3 comments December 29th, 2010 Headsman

On this date in 1479, a fugitive of the previous year’s Pazzi Conspiracy — an ill-starred attempt by the Pazzi family to overthrow the Medici — was hanged in Florence.

Bernardo Baroncelli had actually struck the first blow on the Pazzi conspiracy’s big day, planting a dagger in the chest of Giuliano di Piero de’ Medici in the theatrical setting of Florence’s Duomo, with the theatrical declaration, “Here, traitor!”

Must’ve been a sight to see. Giuliano wound up dead, but the rest didn’t work out so well.

Baroncelli, however, managed to evade the resulting paroxysm of civic vengeance and hightail it to Ottoman Istanbul, where he had some contacts.

Unfortunately for Bernardo, Florence had some contacts there, too. Ottoman relations with the various Italian city-states were actually quite strong, and Florence in particular enjoyed lucrative trade arrangements bringing its wool textiles to Bursa to exchange for silk.

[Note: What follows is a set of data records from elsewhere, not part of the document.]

(** ** Reference encodings *)

Fixpoint le_split (n : nat) (x : Z) : list Z :=
  match n with
  | O => []
  | S n => u8 x :: le_split n (Z.shiftr x 8)
  end.

Fixpoint le_combine (l : list Z) : Z :=
  match l with
  | [] => 0
  | b :: l => b + 2^8 * le_combine l
  end.

Lemma length_le_split n x : length (le_split n x) = n.
Proof. revert x. induction n; intros; simpl; auto. Qed.

Lemma le_split_bytes n x : bytes_ok (le_split n x).
Proof. revert x. induction n; intros; simpl; constructor; auto using u8_range. apply IHn. Qed.

Lemma pow8_S n : 2^(8 * Z.of_nat (S n)) = 2^8 * 2^(8 * Z.of_nat n).
Proof. rewrite <- Z.pow_add_r by lia. f_equal. lia. Qed.

Lemma le_combine_split n x : 0 <= x < 2^(8 * Z.of_nat n) → le_combine (le_split n x) = x.
Proof.
  revert x. induction n as [|n IH]; intros x Hx; [simpl in *; lia|].
  rewrite pow8_S in Hx. cbn [le_split le_combine].
  rewrite IH; rewrite Z.shiftr_div_pow2 by lia; zwrap.
Qed.

Lemma le_combine_bound l :
  bytes_ok l → 0 <= le_combine l < 2^(8 * Z.of_nat (length l)).
Proof.
  induction 1 as [|b l Hb Hl IH]; [simpl; lia|].
  cbn [length le_combine]. rewrite pow8_S. unfold is_u8 in Hb. nia.
Qed.

Lemma le_split_combine l : bytes_ok l → le_split (length l) (le_combine l) = l.
Proof.
  induction 1 as [|b l Hb Hl IH]; [done|]. cbn [length le_combine le_split].
  assert (u8 (b + 2^8 * le_combine l) = b) as -> by zwrap.
  rewrite Z.shiftr_div_pow2 by lia.
  assert ((b + 2^8 * le_combine l) / 2^8 = le_combine l) as -> by zwrap.
  by rewrite IH.
Qed.

Lemma le_combine_app l1 l2 :
  le_combine (l1 ++ l2) = le_combine l1 + 2^(8 * Z.of_nat (length l1)) * le_combine l2.
Proof.
  induction l1 as [|b l1 IH]; [cbn; lia|].
  cbn [app length le_combine]. rewrite IH, pow8_S. ring.
Qed.

(** ** What a byte order promises *)

Class ByteOrderLaws (bo : ByteOrder) : Type := {
  enc : nat → Z → list Z;
  enc_length n x : length (enc n x) = n;
  enc_bytes n x : bytes_ok (enc n x);
  enc_1 x : enc 1 x = [u8 x];
  read_enc n x s : (n <= 8)%nat → 0 <= x < 2^(8 * Z.of_nat n) →
    ReadUintN bo (Z.of_nat n) (enc n x ++ s) = Ok (x, s);
  read_enc_inv n s x s' : (n <= 8)%nat → bytes_ok s →
    ReadUintN bo (Z.of_nat n) s = Ok (x, s') →
    s = enc n x ++ s' ∧ 0 <= x < 2^(8 * Z.of_nat n);
  read_short n s : (n <= 8)%nat → (length s < n)%nat →
    ReadUintN bo (Z.of_nat n) s = Err EOF;
  safe_uintN n : (n <= 8)%nat → safe (ReadUintN bo (Z.of_nat n));
  read_64 s : bytes_ok s → ReadUint64 bo s = ReadUintN bo 8 s;
  read_32 s : bytes_ok s → ReadUint32 bo s = ReadUintN bo 4 s;
  read_16 s : bytes_ok s → ReadUint16 bo s = ReadUintN bo 2 s;
  write_64 x : WriteUint64 bo x = enc 8 x;
  write_56 x : WriteUint56 bo x = if x <? 2^56 then Ok (enc 7 x)
                                  else Panic "doesn't fit into 56 bits";
  write_48 x : WriteUint48 bo x = if x <? 2^48 then Ok (enc 6 x)
                                  else Panic "doesn't fit into 48 bits";
  write_40 x : WriteUint40 bo x = if x <? 2^40 then Ok (enc 5 x)
                                  else Panic "doesn't fit into 40 bits";
  write_32 x : WriteUint32 bo x = enc 4 x;
  write_24 x : WriteUint24 bo x = if x <? 2^24 then Ok (enc 3 x)
                                  else Panic "doesn't fit into 24 bits";
  write_16 x : WriteUint16 bo x = enc 2 x;
  read_ufloat : ReadUfloat16 bo = readUfloat16 (ReadUint16 bo);
  write_ufloat : WriteUfloat16 bo = writeUfloat16 (WriteUint16 bo);
}.

(** ** The little-endian loop adds up the bytes it reads *)

Lemma LE_loop_ok l s i res :
  bytes_ok l → 0 <= i → i + Z.of_nat (length l) <= 8 → 0 <= res < 2^(8 * i) →
  littleEndian_ReadUintN_loop (length l) i res (l ++ s)
  = Ok (res + 2^(8 * i) * le_combine l, s).
Proof.
  intros Hl. revert i res. induction Hl as [|b l Hb Hl IH]; intros i res Hi Hlen Hres.
  { cbn. rewrite Z.mul_0_r, Z.add_0_r. done. }
  cbn [length] in *. cbn [littleEndian_ReadUintN_loop app].
  rewrite (rbind_ok _ _ _ b (l ++ s)) by done.
  assert (u8 (i * 8) = 8 * i) as -> by zwrap.
  assert (u8 (i + 1) = i + 1) as -> by zwrap.
  assert (u64 (Z.shiftl b (8 * i)) = Z.shiftl b (8 * i)) as ->.
  { apply u64_id, shiftl_small; [lia|]. unfold is_u8 in Hb. split; [lia|].
    eapply Z.lt_le_trans; [apply Hb|]. apply Z.pow_le_mono_r; lia. }
  rewrite lxor_shiftl_add by (unfold is_u8 in *; lia).
  assert (2^(8 * (i + 1)) = 2^8 * 2^(8 * i)) as Hp
    by (rewrite <- Z.pow_add_r by lia; f_equal; lia).
  rewrite IH; [|lia..|rewrite Hp; unfold is_u8 in *; nia].
  cbn [le_combine]. rewrite Hp. do 2 f_equal. ring.
Qed.

Lemma LE_loop_short n i res s :
  (length s < n)%nat → littleEndian_ReadUintN_loop n i res s = Err EOF.
Proof.
  revert i res s. induction n as [|n IH]; intros i res [|b s] Hs; simpl in *; try lia; [done|].
  rewrite (rbind_ok _ _ _ b s) by done. apply IH. lia.
Qed.

(** ** The big-endian loop *)

Lemma BE_loop_ok l s len i q :
  bytes_ok l → 0 <= i → len = i + Z.of_nat (length l) → len <= 8 →
  0 <= q < 2^(8 * i) →
  bigEndian_ReadUintN_loop (length l) len i (q * 2^(8 * Z.of_nat (length l))) (l ++ s)
  = Ok (q * 2^(8 * Z.of_nat (length l)) + le_combine (reverse l), s).
Proof.
  intros Hl. revert i q. induction Hl as [|b l Hb Hl IH]; intros i q Hi Hlen H8 Hq.
  { cbn. rewrite Z.add_0_r. done. }
  cbn [length] in *. cbn [bigEndian_ReadUintN_loop app].
  rewrite (rbind_ok _ _ _ b (l ++ s)) by done.
  set (n := Z.of_nat (length l)).
  assert (u8 (len - 1 - i) = n) as -> by (unfold n; zwrap).
  assert (u8 (n * 8) = 8 * n) as -> by (unfold n; zwrap).
  assert (u8 (i + 1) = i + 1) as -> by zwrap.
  assert (u64 (Z.shiftl b (8 * n)) = Z.shiftl b (8 * n)) as ->.
  { apply u64_id, shiftl_small; [lia|]. unfold is_u8 in Hb. split; [lia|].
    eapply Z.lt_le_trans; [apply Hb|]. apply Z.pow_le_mono_r; lia. }
  assert (Z.lxor (q * 2^(8 * Z.of_nat (S (length l)))) (Z.shiftl b (8 * n))
          = (q * 2^8 + b) * 2^(8 * n)) as ->.
  { rewrite pow8_S. fold n. rewrite Z.lxor_comm.
    replace (q * (2^8 * 2^(8 * n))) with (Z.shiftl q (8 + 8 * n)).
    2:{ rewrite Z.shiftl_mul_pow2, Z.pow_add_r by lia. ring. }
    rewrite lxor_shiftl_add; [|lia|].
    - rewrite Z.shiftl_mul_pow2, Z.pow_add_r by lia. ring.
    - apply shiftl_small; [lia|]. replace (8 + 8 * n - 8 * n) with 8 by lia.
      apply Hb. }
  assert (2^(8 * (i + 1)) = 2^8 * 2^(8 * i)) as Hp
    by (rewrite <- Z.pow_add_r by lia; f_equal; lia).
  rewrite (IH (i + 1)); [|lia..|rewrite Hp; unfold is_u8 in *; nia].
  rewrite reverse_cons, le_combine_app, length_reverse, pow8_S. cbn [le_combine].
  fold n. do 2 f_equal. ring.
Qed.

Lemma BE_loop_short n len i res s :
  (length s < n)%nat → bigEndian_ReadUintN_loop n len i res s = Err EOF.
Proof.
  revert i res s. induction n as [|n IH]; intros i res [|b s] Hs; simpl in *; try lia; [done|].
  rewrite (rbind_ok _ _ _ b s) by done. apply IH. lia.
Qed.

Lemma LE_ReadUintN_ok l s n :
  bytes_ok l → n = Z.of_nat (length l) → n <= 8 →
  littleEndian_ReadUintN n (l ++ s) = Ok (le_combine l, s).
Proof.
  intros Hl -> Hn. unfold littleEndian_ReadUintN. rewrite Nat2Z.id, LE_loop_ok by (done || lia).
  by rewrite Z.mul_0_r, Z.pow_0_r, Z.mul_1_l.
Qed.

Lemma BE_ReadUintN_ok l s n :
  bytes_ok l → n = Z.of_nat (length l) → n <= 8 →
  bigEndian_ReadUintN n (l ++ s) = Ok (le_combine (reverse l), s).
Proof.
  intros Hl -> Hn. unfold bigEndian_ReadUintN. rewrite Nat2Z.id.
  apply (BE_loop_ok l s (Z.of_nat (length l)) 0 0); done || lia.
Qed.

(** A byte list is either too short or splits at [n]. *)
Lemma bytes_split_at n (s : list Z) :
  bytes_ok s → (length s < n)%nat ∨
  ∃ l s', s = l ++ s' ∧ length l = n ∧ bytes_ok l ∧ bytes_ok s'.
Proof.
  intros Hs. destruct (decide (length s < n)%nat); [by left|right].
  exists (take n s), (drop n s). rewrite take_drop, length_take. unfold bytes_ok.
  split_and!; [done|lia|by apply Forall_take|by apply Forall_drop].
Qed.

(** A fixed-width read is the bounded loop, run on the same bytes. *)
Ltac fixed_read_tac n ok short :=
  intros s Hs; destruct (bytes_split_at n s Hs) as [Hl|(l & s' & -> & Hl & Hb & _)];
  [ unfold littleEndian_ReadUintN, bigEndian_ReadUintN; rewrite short by (simpl; lia);
    repeat (destruct s as [|? s]; [done|]; simpl in Hl); lia
  | rewrite ok by (done || lia);
    repeat (destruct l as [|? l]; simpl in Hl; [lia|]); destruct l; [|simpl in Hl; lia];
    unfold bytes_ok in Hb; rewrite ?Forall_cons in Hb;
    unfold littleEndian_ReadUint64, littleEndian_ReadUint32, littleEndian_ReadUint16,
      bigEndian_ReadUint64, bigEndian_ReadUint32, bigEndian_ReadUint16;
    cbn [app]; repeat rstep; cbv [mret reader_ret reverse rev_append]; cbn [le_combine];
    repeat match type of Hb with _ ∧ _ => destruct Hb as [? Hb] end;
    rewrite ?Z.shiftl_mul_pow2 by lia; unfold u16, u32, u64, is_u8 in *;
    rewrite Z.mod_small by lia; do 2 f_equal; ring ].

Lemma LE_read_64 : ∀ s, bytes_ok s → littleEndian_ReadUint64 s = littleEndian_ReadUintN 8 s.
Proof. fixed_read_tac 8%nat LE_ReadUintN_ok LE_loop_short. Qed.
Lemma LE_read_32 : ∀ s, bytes_ok s → littleEndian_ReadUint32 s = littleEndian_ReadUintN 4 s.
Proof. fixed_read_tac 4%nat LE_ReadUintN_ok LE_loop_short. Qed.
Lemma LE_read_16 : ∀ s, bytes_ok s → littleEndian_ReadUint16 s = littleEndian_ReadUintN 2 s.
Proof. fixed_read_tac 2%nat LE_ReadUintN_ok LE_loop_short. Qed.
Lemma BE_read_64 : ∀ s, bytes_ok s → bigEndian_ReadUint64 s = bigEndian_ReadUintN 8 s.
Proof. fixed_read_tac 8%nat BE_ReadUintN_ok BE_loop_short. Qed.
Lemma BE_read_32 : ∀ s, bytes_ok s → bigEndian_ReadUint32 s = bigEndian_ReadUintN 4 s.
Proof. fixed_read_tac 4%nat BE_ReadUintN_ok BE_loop_short. Qed.
Lemma BE_read_16 : ∀ s, bytes_ok s → bigEndian_ReadUint16 s = bigEndian_ReadUintN 2 s.
Proof. fixed_read_tac 2%nat BE_ReadUintN_ok BE_loop_short. Qed.

Lemma be_split_bytes n x : bytes_ok (reverse (le_split n x)).
Proof. apply Forall_reverse, le_split_bytes. Qed.

(** The writers lay out the reference encodings. *)
Ltac write_tac :=
  intros; cbv beta iota delta [LittleEndian BigEndian WriteUint64 WriteUint56
    WriteUint48 WriteUint40 WriteUint32 WriteUint24 WriteUint16 littleEndian_WriteUint64 littleEndian_WriteUint56 littleEndian_WriteUint48 littleEndian_WriteUint40
    littleEndian_WriteUint32 littleEndian_WriteUint24 littleEndian_WriteUint16 bigEndian_WriteUint64 bigEndian_WriteUint56
    bigEndian_WriteUint48 bigEndian_WriteUint40 bigEndian_WriteUint32 bigEndian_WriteUint24 bigEndian_WriteUint16];
  cbn [le_split];
  rewrite ?Z.shiftr_shiftr by lia; cbn [Z.add Pos.add Pos.succ Pos.add_carry];
  rewrite ?Z.geb_leb, ?Z.leb_antisym;
  rewrite ?(Z.shiftl_mul_pow2 1) by lia; rewrite ?Z.mul_1_l;
  try match goal with |- context [?a <? ?b] => destruct (a <? b) end; done.

#[export, refine] Instance LittleEndian_laws : ByteOrderLaws LittleEndian :=
  {| enc := le_split |}.
Proof.
  - apply length_le_split.
  - apply le_split_bytes.
  - done.
  - intros n x s Hn Hx. cbn [ReadUintN LittleEndian].
    rewrite LE_ReadUintN_ok, le_combine_split; rewrite ?length_le_split; auto using le_split_bytes; lia.
  - intros n s x s' Hn Hs. cbn [ReadUintN LittleEndian].
    destruct (bytes_split_at n s Hs) as [Hl|(l & t & -> & <- & Hb & _)].
    { unfold littleEndian_ReadUintN. by rewrite LE_loop_short by lia. }
    rewrite LE_ReadUintN_ok by (done || lia). intros [= <- <-].
    rewrite le_split_combine by done. split; [done|by apply le_combine_bound].
  - intros n s Hn Hs. apply LE_loop_short. lia.
  - intros n Hn s Hs. cbn [ReadUintN LittleEndian].
    destruct (bytes_split_at n s Hs) as [Hl|(l & t & -> & <- & Hb & _)].
    { unfold littleEndian_ReadUintN. by rewrite LE_loop_short by lia. }
    rewrite LE_ReadUintN_ok by (done || lia). by exists l.
  - apply LE_read_64.
  - apply LE_read_32.
  - apply LE_read_16.
  - write_tac.
  - write_tac.
  - write_tac.
  - write_tac.
  - write_tac.
  - write_tac.
  - write_tac.
  - done.
  - done.
Defined.

#[export, refine] Instance BigEndian_laws : ByteOrderLaws BigEndian :=
  {| enc := λ n x, reverse (le_split n x) |}.
Proof.
  - intros. by rewrite length_reverse, length_le_split.
  - apply be_split_bytes.
  - done.
  - intros n x s Hn Hx. cbn [ReadUintN BigEndian].
    rewrite BE_ReadUintN_ok, reverse_involutive, le_combine_split;
      rewrite ?length_reverse, ?length_le_split; auto using be_split_bytes; lia.
  - intros n s x s' Hn Hs. cbn [ReadUintN BigEndian].
    destruct (bytes_split_at n s Hs) as [Hl|(l & t & -> & <- & Hb & _)].
    { unfold bigEndian_ReadUintN. by rewrite BE_loop_short by lia. }
    rewrite BE_ReadUintN_ok by (done || lia). intros [= <- <-].
    apply Forall_reverse in Hb. rewrite <- length_reverse, le_split_combine by done.
    rewrite reverse_involutive. split; [done|by apply le_combine_bound].
  - intros n s Hn Hs. apply BE_loop_short. lia.
  - intros n Hn s Hs. cbn [ReadUintN BigEndian].
    destruct (bytes_split_at n s Hs) as [Hl|(l & t & -> & <- & Hb & _)].
    { unfold bigEndian_ReadUintN. by rewrite BE_loop_short by lia. }
    rewrite BE_ReadUintN_ok by (done || lia). by exists l.
  - apply BE_read_64.
  - apply BE_read_32.
  - apply BE_read_16.
  - write_tac.
  - write_tac.
  - write_tac.
  - write_tac.
  - write_tac.
  - write_tac.
  - write_tac.
  - done.
  - done.
Defined.

#[export] Instance GetByteOrder_laws v : ByteOrderLaws (GetByteOrder v).
Proof. unfold GetByteOrder. destruct (v <? Version39); apply _. Defined.

(** ** The 16-bit float *)

(** The value a wire word stands for, from the format's description. *)
Definition ufloat16_value (w : Z) : Z :=
  if w <? 2^12 then w else (w mod 2^11 + 2^11) * 2^(w / 2^11 - 1).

So you can understand the effusion for Mehmet the Conqueror* (and the interest of said Mehmet the Conqueror) in this bit of Florentine diplomatic correspondence quoted in The Papacy and the Levant:

By letters of Bernardo Peruzzi we have learned with great pleasure how that most glorious prince [Mehmet] has seized Bernardo Bandini, most heinous parricide and traitor to his country, and declares himself willing to do with him whatever we may want — a decision certainly in keeping with the love and great favor he has always shown toward our Republic and our people as well as with the justice of his most serene Majesty … although as a result of the innumerable benefits done by his most glorious Majesty in the past for the Republic and our people, we owe him the greatest indebtedness and are the most faithful and obedient sons of his Majesty, nevertheless because of this last benefit it would be impossible to describe the extent to which our obligation to his most serene Majesty has grown.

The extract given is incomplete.